The British historian was speaking ahead of his appearance at a virtual event in Dublin today on the subject: "The challenging of mobilising Ireland in a post-Covid era", where he will join a panel discussion with Department of Health secretary general Robert Watt among others.

Tooze sees the Covid-19 pandemic as the first economic crisis of the “Anthropocene era” – the current period of Earth’s geological history when humankind’s impact on nature is impacting on the world’s population in unpredictable and sometimes disastrous ways.

In his view, the “great acceleration” – when this impact has quickly intensified and become global in nature – requires a radical rethink of world views and how the world responds to manage multiple crises, beyond improvisation and short-term measures used to deal with earlier crises. Tooze believes leaders are managing these crises in a “new era of ad hockery” when there needs to be more extensive, collective action: a massive global response to a huge global crisis.

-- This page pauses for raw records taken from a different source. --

(* ===== verification/RepoDemo.v ===== *)
(** * RepoDemo: a concrete run of the repository

    Three users, a general channel, a circle with a channel, a direct
    conversation and a personal space, with messages, replies, reactions and
    receipts: the state the examples of the theorems are evaluated in. *)

From stdpp Require Import base tactics numbers strings countable sorting gmap list.
From S2P Require Import Prelude RustStr Text Ids Models RepoState RepoCircles RepoReach.

#[local] Existing Instances demo_unicode demo_uuid demo_crypto.

Definition alice : UserId := mk_UserId 1.
Definition bob : UserId := mk_UserId 2.
Definition carol : UserId := mk_UserId 3.
Definition general : ChannelId := mk_ChannelId 10.
Definition direct : ChannelId := mk_ChannelId 11.
Definition personal : ChannelId := mk_ChannelId 12.
Definition prat : ChannelId := mk_ChannelId 13.
Definition circle : CircleId := mk_CircleId 20.
Definition hello : MessageId := mk_MessageId 100.
Definition reply : MessageId := mk_MessageId 101.
Definition secret_note : MessageId := mk_MessageId 102.
Definition second : MessageId := mk_MessageId 103.

Definition demo_user (u : UserId) (name : string) : User := {|
  User_id := u; User_kind := Human; User_display_name := mk_DisplayName (lit name);
  User_handle := None; User_external_provider := None; User_external_subject := None;
  User_created_at := 0 |}.
Definition body (s : string) : MessageBody := mk_MessageBody (lit s).
Definition slug (s : string) : ChannelSlug := mk_ChannelSlug (lit s).
Definition send_hello : SendMessage := mk_SendMessage alice general None (body "hello").

Definition demo_ops : list Op := [
  UpsertUser (demo_user alice "Alice"); UpsertUser (demo_user bob "Bob");
  UpsertUser (demo_user carol "Carol");
  CreateChannelOp general
    (mk_CreateChannel alice (slug "general") (mk_DisplayName (lit "General")) Public None);
  OpenDirectChannel direct 77 alice bob;
  OpenPersonalSpace personal alice;
  CreateCircleOp circle 5 (mk_CreateCircle alice (slug "crew") (mk_DisplayName (lit "Crew")));
  CreateChannelOp prat
    (mk_CreateChannel alice (slug "crew-prat") (mk_DisplayName (lit "Prat")) Private (Some circle));
  AppendMessageIdempotent hello 1000 send_hello (lit "r1");
  AppendMessage reply 2000 (mk_SendMessage bob general (Some hello) (body "hi"));
  AppendMessage secret_note 3000 (mk_SendMessage bob direct None (body "secret"));
  AppendMessage second 4000 (mk_SendMessage carol general None (body "good day"));
  ToggleMessageReaction bob hello (lit "+1");
  SavePersonalLink (mk_ChannelId 99) (mk_MessageId 104) 5000 alice hello;
  SetCircleFavorite alice circle true;
  SaveEmoji alice (lit "+1") true;
  SetUserStatus 6000 alice (lit "away") (lit "zz") None;
  PrepareEnrollment (Ok [1; 2; 3]%N) 55
    (mk_PrepareEnrollmentInvitation alice (Some circle) (lit "bob@example.org") 90000);
  ActivateEnrollment 7000 (mk_ActivateEnrollmentInvitation [1; 2; 3]%N 66) ].

Definition demo_state : RepositoryState := run_ops demo_ops RepositoryState_default.
Lemma demo_reachable : reachable demo_state.
Proof. apply run_ops_reachable. vm_compute. reflexivity. Qed.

Billy Glennon, chief executive of Vision Consulting, who has organised today's event, said the big question Tooze poses – how to prepare ourselves for action in a world where the challenges are different? – points to the need to move beyond the left/right "socialist versus capitalist" debate and to bring public and private organisations together to come up with better responses.

“The models and rules of thumb and policies and structures of the past, which have worked well, are not going to be enough,” he said.

‘Disaster avoidance’

Meanwhile, Tooze says the pandemic has turned “vast disaster avoidance” into a “multi-trillion dollar business” and that requires similar investment to put people in a position to be able to respond.

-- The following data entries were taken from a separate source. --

Lemma private_from_same st st' :
  direct_conversations st' = direct_conversations st → personal_spaces st' = personal_spaces st → private_from st st'.
Proof. intros Hd Hp. split; rewrite ?Hd, ?Hp; eauto. Qed.
Lemma sent_from_same st st' : messages st' = messages st → sent_from st st'.
Proof. intros Hm c i m. rewrite Hm. eauto. Qed.
Lemma sent_from_update st st' c i m0 m :
  logged (messages st) c i m0 → ChatMessage_sender_id m = ChatMessage_sender_id m0 →
  messages st' = updated (messages st) c i m → sent_from st st'.
Proof.
  intros Hl0 Hs Hm c' i' m'. rewrite Hm, logged_updated by done.
  intros [(->&->&->)|[_ Hl]]; [left; by exists m0|left; by exists m'].
Qed.
Lemma remove_channels_private ids st :
  direct_conversations (remove_channels ids st) = direct_conversations st
  ∧ personal_spaces (remove_channels ids st) = personal_spaces st
  ∧ ∀ c i m, logged (messages (remove_channels ids st)) c i m → logged (messages st) c i m.
Proof.
  unfold remove_channels. revert st. induction ids as [|d ids IH]; intros st; simpl; [done|].
  destruct (IH (remove_channel d st)) as (Hd&Hp&Hl). split_and!.
  - rewrite Hd. unfold remove_channel. by destruct (channels st !! d).
  - rewrite Hp. unfold remove_channel. by destruct (channels st !! d).
  - intros c i m Hc%Hl. unfold logged in *. rewrite messages_remove in Hc.
    destruct (decide (c = d)) as [->|Hne]; [by rewrite lookup_delete_eq in Hc|by rewrite lookup_delete_ne in Hc].
Qed.
Lemma open_personal_from fresh owner st r st' :
  wf st → fresh_channel st fresh (personal_slug fresh) → open_personal_space fresh owner st = (r, st') →
  private_from st st' ∧ (∀ ch, r = Ok ch → ∃ n, personal_spaces st' !! owner = Some (Channel_id ch, n)).
Proof.
  intros Hwf [Hid _] [(->&_&->)|[(c&n&ch&_&Hp&Hch&->&->)|(_&_&->&->)]]%open_personal_space_cases; [| | |done].
  - split; [by apply private_from_same|done].
  - split; [by apply private_from_same|]. intros ch' [= <-]. exists n.
    by rewrite (indexed_id _ _ _ _ (wf_channels _ Hwf) _ _ Hch).
  - split.
    + split; [by left|]. simpl. intros u c n [[<- [= <- <-]]|[_ Hu]]%lookup_insert_Some; [by right|eauto].
    + intros ch [= <-]. simpl. rewrite lookup_insert_eq. by eexists.
Qed.
Lemma save_link_from fresh_c fresh now owner source st r st' :
  wf st → fresh_channel st fresh_c (personal_slug fresh_c) →
  save_personal_link fresh_c fresh now owner source st = (r, st') → private_from st st' ∧ sent_from st st'.
Proof.
  intros Hwf Hfresh E. apply save_personal_link_cases in E; [|done..].
  destruct E as [(e&_&->)|(ch&st1&Eo&_&Hm&_&E)]; [by split; [apply private_from_same|apply sent_from_same]|].
  destruct (open_personal_from _ _ _ _ _ Hwf Hfresh Eo) as [Hpf Hown]. destruct (Hown ch eq_refl) as [n Hn].
  destruct E as [(e&_&->)|[[_ ->]|(name&m&_&_&->)]]; [by split; [|apply sent_from_same]..|].
  split; [done|]. intros c i x. simpl. rewrite Hm, logged_pushed. intros [Hl|(->&_&->)]; [eauto|].
  right. right. simpl. by exists n.
Qed.
Lemma outcome_private op st : wf st → fresh_op st op = true → private_from st (outcome op st).2.
Proof.
  intros Hwf Hf. destruct op; unfold outcome; rewrite ?void_run;
    match goal with |- private_from _ ?p.2 => destruct p as [r st'] eqn:E; simpl end.
  all: try (op_paths E; by apply private_from_same).
  all: try (by simpl in Hf; bool_facts; eapply save_link_from; [done|by apply unused_channel_fresh|done]).
  all: try (by eapply open_personal_from; [done|apply unused_channel_fresh|done]).
  all: op_cases E; split_cases E; subst; try by apply private_from_same.
  - split; [by left|]. simpl. intros u c n [[<- [= <- <-]]|[_ Hu]]%lookup_insert_Some; eauto.
  - split; [|by left; eexists]. simpl. apply unused_channel_fresh in Hf as [Hid _].
    intros k c [[<- <-]|[_ Hk]]%lookup_insert_Some; [by right|by left].
  - match goal with |- private_from _ (drop_circle _ _ (remove_channels ?ids ?s)) =>
      destruct (remove_channels_private ids s) as (Hd&Hp&_) end. by apply private_from_same.
  - destruct (EnrollmentInvitation_circle_id _); destruct E as [_ ->]; by apply private_from_same.
  - unfold stored_user. destruct (general_channel _); apply private_from_same; by repeat case_match.
Qed.
Lemma outcome_sent op st : wf st → fresh_op st op = true → sent_from st (outcome op st).2.
Proof.
  intros Hwf Hf. destruct (quiet op) eqn:Hq; [apply sent_from_same; by apply quiet_history|].
  destruct op; try done; unfold outcome; rewrite ?void_run;
    match goal with |- context [(?p).2] => destruct p as [r st'] eqn:E; simpl end.
  - apply append_message_cases in E; [|done]. split_cases E; subst; [by apply sent_from_same|].
    intros c i m. simpl. rewrite logged_pushed. intros [Hl|(->&_&->)]; [eauto|]. right. left. simpl.
    by apply can_send_member; match goal with Hs : may_send _ _ |- _ => apply Hs end.
  - apply append_message_idempotent_cases in E; [|done]. split_cases E; subst; [by apply sent_from_same..|].
    intros c i m. simpl. rewrite logged_pushed. intros [Hl|(->&_&->)]; [eauto|]. right. left. simpl.
    by apply can_send_member; match goal with Hs : may_send _ _ |- _ => apply Hs end.
  - apply edit_message_cases in E. split_cases E; subst; [by apply sent_from_same|]. by eapply sent_from_update; [| |done].
  - apply delete_message_cases in E. split_cases E; subst; [by apply sent_from_same..|]. by eapply sent_from_update; [| |done].
  - simpl in Hf; bool_facts; eapply save_link_from; [done|by apply unused_channel_fresh|done].
  - apply delete_circle_cases in E. split_cases E; subst; [by apply sent_from_same|]. intros c i m. simpl.
    intros Hl%remove_channels_private. eauto.
Qed.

“We should have the top virologists around the world sit down and say what are the six worst-case variants we could have? And then let’s assign squads of people and multiple-fund squads of people to pre-envision that possibility,” he said.

“If we don’t end up getting payoff from this particular coronavirus, and its mutations, we know from the SARS experience, we will get it from some other one which comes along predictably in the next 10 to 20 years.”

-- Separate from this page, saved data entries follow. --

Lemma drop_connection_silent c u conn a : silent a (drop_connection c u conn a).
Proof.
  unfold drop_connection. destruct (actor_channels a !! c) as [ch|] eqn:E; [|done].
  destruct (participants ch !! u); [|done].
  apply (announced_nil _ _ c), announced_channel. unfold chan_events. by rewrite E, app_nil_r.
Qed.
Lemma silent_trans a1 a2 a3 : silent a1 a2 → silent a2 a3 → silent a1 a3.
Proof. unfold silent. intros H1 H2 c. by rewrite H2. Qed.
(** A subscription announces an arrival, or nothing. *)
Lemma subscribe_announced conn c u a r a' :
  subscribe conn c u a = (r, a') →
  match r with
  | Ok sub => announced a a' c
      (if distributed_presence a then []
       else if decide (default ∅ (chan_participants a c !! u) = ∅) then [ParticipantJoined c u] else [])
  | _ => silent a a'
  end.
Proof.
  intros Hrun. unfold subscribe in Hrun. unfold st_bind in Hrun at 1.
  destruct (call _ a) as [r1 a1] eqn:E in Hrun. apply call_channels in E as (Hc&_&Hd).
  destruct r1 as [history|e|]; simplify_eq; [|by apply silent_channels..].
  st_simpl Hrun. rewrite Hc, Hd in Hrun. fold (chan_participants a c) in Hrun.
  set (a2 := channel_mut _ _ _) in Hrun.
  assert (announced a a2 c []) as Ha2.
  { eapply announced_same; [by apply Hc|]. apply announced_channel. by rewrite app_nil_r. }
  destruct (distributed_presence a); [|case_bool_decide as Hnew].
  - unfold on_err in Hrun. destruct (call _ a2) as [r2 a3] eqn:E2 in Hrun.
    apply call_channels in E2 as (Hc2&_).
    assert (silent a a3) by (eapply silent_trans; [by apply announced_nil in Ha2|by apply silent_channels]).
    destruct r2; simplify_eq; [by apply announced_nil| |done].
    eapply silent_trans; [done|apply drop_connection_silent].
  - unfold publish_to in Hrun. st_simpl Hrun. rewrite decide_True by done. intros c'.
    apply announced_nil in Ha2. rewrite <-Ha2. by apply announced_channel.
  - rewrite decide_False by done. by simplify_eq.
Qed.
Lemma subscribe_receiver conn c u a sub a' :
  subscribe conn c u a = (Ok sub, a') → ChannelSubscription_receiver sub = length (chan_events a c).
Proof.
  intros Hrun. unfold subscribe in Hrun. unfold st_bind in Hrun at 1.
  destruct (call _ a) as [r1 a1] eqn:E in Hrun. apply call_channels in E as (Hc&_).
  destruct r1 as [history|e|]; [|done..]. st_simpl Hrun.
  destruct (match distributed_presence a1 with _ => _ end _) as [r2 a2] in Hrun.
  destruct r2; simplify_eq. simpl. unfold chan_events. by rewrite Hc.
Qed.
(** Every command adds events to at most one channel, at its end. *)
Lemma leave_announced c u conn a r a' : leave c u conn a = (r, a') → ∃ es, announced a a' c es.
Proof.
  intros Hrun. unfold leave in Hrun. st_simpl Hrun.
  destruct (actor_channels a !! c) as [ch|] eqn:E; [|exists []; simplify_eq; by apply announced_nil].
  set (a2 := a <| actor_channels := _ |>) in Hrun.
  assert (announced a a2 c []) as Ha2.
  { apply announced_channel. unfold chan_events. rewrite E, app_nil_r. by destruct (_ <$> _). }
  apply announced_nil in Ha2. destruct (distributed_presence a).
  - unfold ignore_err in Hrun. destruct (call _ a2) as [r2 a3] eqn:E2 in Hrun.
    apply call_channels in E2 as (Hc2&_). exists []. apply announced_nil.
    assert (a' = a3) as -> by by destruct r2; simplify_eq.
    eapply silent_trans; [done|by apply silent_channels].
  - lazymatch type of Hrun with (if ?b then _ else _) _ = _ => destruct b end.
    + unfold publish_to in Hrun. st_simpl Hrun. set (a3 := channel_mut _ _ a2).
      assert (silent a a3) as Ha3.
      { eapply silent_trans; [done|]. apply (announced_nil _ _ c), announced_channel. by rewrite app_nil_r. }
      exists [ParticipantLeft c u]. intros c'. rewrite <-Ha3. by apply announced_channel.
    + exists []. simplify_eq. by apply announced_nil.
Qed.
Lemma announced_publish a c e : announced a (channel_mut c (ChannelState_publish e) a) c [e].
Proof. by apply announced_channel. Qed.
Lemma announced_none a a' : silent a a' → ∃ c es, announced a a' c es.
Proof. exists (mk_ChannelId inhabitant), []. by apply announced_nil. Qed.
Lemma send_message_announced id now c u parent body rid a r a' :
  send_message id now c u parent body rid a = (r, a') →
  match r with
  | Ok m => announced a a' (ChatMessage_channel_id m)
              (if decide (ChatMessage_id m ∈ published_messages a) then [] else [MessageAccepted m])
  | _ => silent a a'
  end.
Proof.
  intros Hrun. unfold send_message, st_bind in Hrun.
  destruct (match rid with _ => _ end a) as [r1 a1] eqn:E.
  assert (actor_channels a1 = actor_channels a ∧ published_messages a1 = published_messages a) as [Hc Hp].
  { destruct rid; by apply call_channels in E as (?&?&_). }
  destruct r1 as [m|e|]; simplify_eq; [|by apply silent_channels..].
  assert (Hm := publish_message_announced m a1). rewrite publish_message_run in Hrun, Hm.
  unfold st_ret in Hrun. simplify_eq. rewrite <-Hp. by apply (announced_same a1).
Qed.
Lemma publish_message_repository m (a : ChatActor S) :
  repository (publish_message m a).2 = repository a.
Proof. rewrite publish_message_run. simpl. by case_decide. Qed.
(** A sent message is stored in the channel of the request, and is either new or,
    for a repeated request, the one stored before. *)
Lemma send_message_stored a id now c u parent body rid m a' :
  actor_ok a → stored (repository a) id = None →
  send_message id now c u parent body rid a = (Ok m, a') →
  ChatMessage_channel_id m = c ∧ stored (repository a') (ChatMessage_id m) = Some c
  ∧ (ChatMessage_id m = id
     ∨ rid ≠ None ∧ repository a' = repository a ∧ stored (repository a) (ChatMessage_id m) = Some c).
Proof.
  intros Hok Hid Hrun. unfold send_message, st_bind, call in Hrun.
  destruct rid as [rid|].
  - destruct (repo_append_message_idempotent _ _ _ _ _) as [r1 s1] eqn:E in Hrun.
    apply append_idempotent_law in E as (_&_&Hx); [|apply ok_repository, Hok|done].
    destruct r1 as [x|e|]; simpl in Hrun; [|done..]. destruct (Hx x eq_refl) as (Hc&Hst&Hor).
    assert (Hp := publish_message_repository x (a <| repository := s1 |>)).
    destruct (publish_message x _) as [[[]| |] a2] in Hrun, Hp; [|done..]. injection Hrun as <- <-.
    simpl in Hp. rewrite Hp.
    split_and!; [done|done|]. destruct Hor as [Hnew|[-> Hold]]; [by left|by right].
  - destruct (repo_append_message _ _ _ _) as [r1 s1] eqn:E in Hrun.
    apply append_law in E as (_&_&Hx); [|apply ok_repository, Hok|done].
    destruct r1 as [x|e|]; simpl in Hrun; [|done..]. destruct (Hx x eq_refl) as (Heq&Hc&Hst).
    assert (Hp := publish_message_repository x (a <| repository := s1 |>)).
    destruct (publish_message x _) as [[[]| |] a2] in Hrun, Hp; [|done..]. injection Hrun as <- <-.
    simpl in Hp. rewrite Hp.
    split_and!; [done|by rewrite Heq|by left].
Qed.
Lemma handle_announced cmd a reply a' : handle cmd a = (reply, a') → ∃ c es, announced a a' c es.
Proof.
  intros Hrun. destruct cmd; simpl in Hrun; unfold reply_with in Hrun.
  - unfold publish_to, modify in Hrun. simplify_eq. eauto using announced_publish.
  - destruct (subscribe _ _ _ a) as [r1 a1] eqn:E. simplify_eq. apply subscribe_announced in E.
    destruct r1; eauto using announced_none.
  - destruct (leave _ _ _ a) as [r1 a1] eqn:E. simplify_eq. exists channel_id. by eapply leave_announced.
  - destruct (send_message _ _ _ _ _ _ _ a) as [r1 a1] eqn:E. simplify_eq.
    apply send_message_announced in E. destruct r1; eauto using announced_none.
  - destruct (toggle_reaction _ _ _ a) as [r1 a1] eqn:E. simplify_eq.
    apply announce_announced in E. destruct r1; eauto using announced_none.
  - destruct (edit _ _ _ _ a) as [r1 a1] eqn:E. simplify_eq.
    apply announce_announced in E. destruct r1; eauto using announced_none.
  - destruct (delete_msg _ _ _ a) as [r1 a1] eqn:E. simplify_eq.
    apply announce_announced in E. destruct r1; eauto using announced_none.
  - unfold st_bind in Hrun. destruct (call _ a) as [r1 a1] eqn:E in Hrun.
    apply call_channels in E as (Hc&_). destruct r1 as [m|e|]; simplify_eq;
      [|by apply announced_none, silent_channels..].
    destruct (publish_message m a1) eqn:Ep. simplify_eq.
    eexists _, _. eapply announced_same; [done|].
    assert (Hm := publish_message_announced m a1). by rewrite Ep in Hm.
  - destruct event; unfold publish_to, modify, st_ret in Hrun; simplify_eq;
      eauto using announced_publish, announced_none, silent_channels.
  - destruct event; unfold publish_to, modify, st_ret in Hrun; simplify_eq;
      eauto using announced_publish, announced_none, silent_channels.
  - destruct event as [? ? [?|]| | | | | | |]; unfold publish_to, modify, st_ret in Hrun; simplify_eq;
      eauto using announced_publish, announced_none, silent_channels.
  - destruct event; unfold publish_presence, publish_to, modify, st_ret in Hrun; simplify_eq;
      eauto using announced_publish, announced_none, silent_channels.
  - unfold ignore_err in Hrun. destruct (call _ a) as [r1 a1] eqn:E in Hrun.
    apply call_channels in E as (Hc&_). apply announced_none, silent_channels. by destruct r1; simplify_eq.
Qed.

Beyond the clear public health benefits from doubling or tripling science budgets in a bid to end the pandemic, governments should see this as “incredible investment opportunities” and creating high-quality jobs that this generation hopes for our children and children’s children.

“It is exactly the sort of thing that an economy like Ireland ought to be developing a niche capacity for in various ways,” he said.

“One of the secrets to Ireland’s economic success is highly skilled labour and this is will be precisely the kind of line where you would expect to be able to build capacity, maybe not for this coronavirus, but maybe for some other version of this.”

While this investment will require redundancy and a degree of subsidy, taxpayers should “quite happily” pay this as “some sort of insurance premium” to give us a chance to respond.

“Otherwise, basically, all our plans for 2022 and 2023 are now in jeopardy,” he said.

To tackle global vaccine inequality, Tooze says richer countries, including Ireland, should "twin" with poorer countries, such as in Africa, to drive vaccinations there. Irish leaders, in politics, science and economics, should "gain leverage" to make a difference in multi-lateral bodies such as the European Union and Covax, the international vaccination agency.

He says governments have failed to recognise and act on what is in their self-interest.

Vaccinating high-risk parts of the world "where the pandemic is running wild" should be part of the same calculation for the Irish Government as vaccinating high– and low-risk people in Ireland.

“This is a conflict of interest. It is not, however, a question of whether or not you protect your own. The question is how you best protect your own,” said Tooze.

“The failure of political and governmental imagination is not to recognise that by protecting people in Africa you are protecting your own.”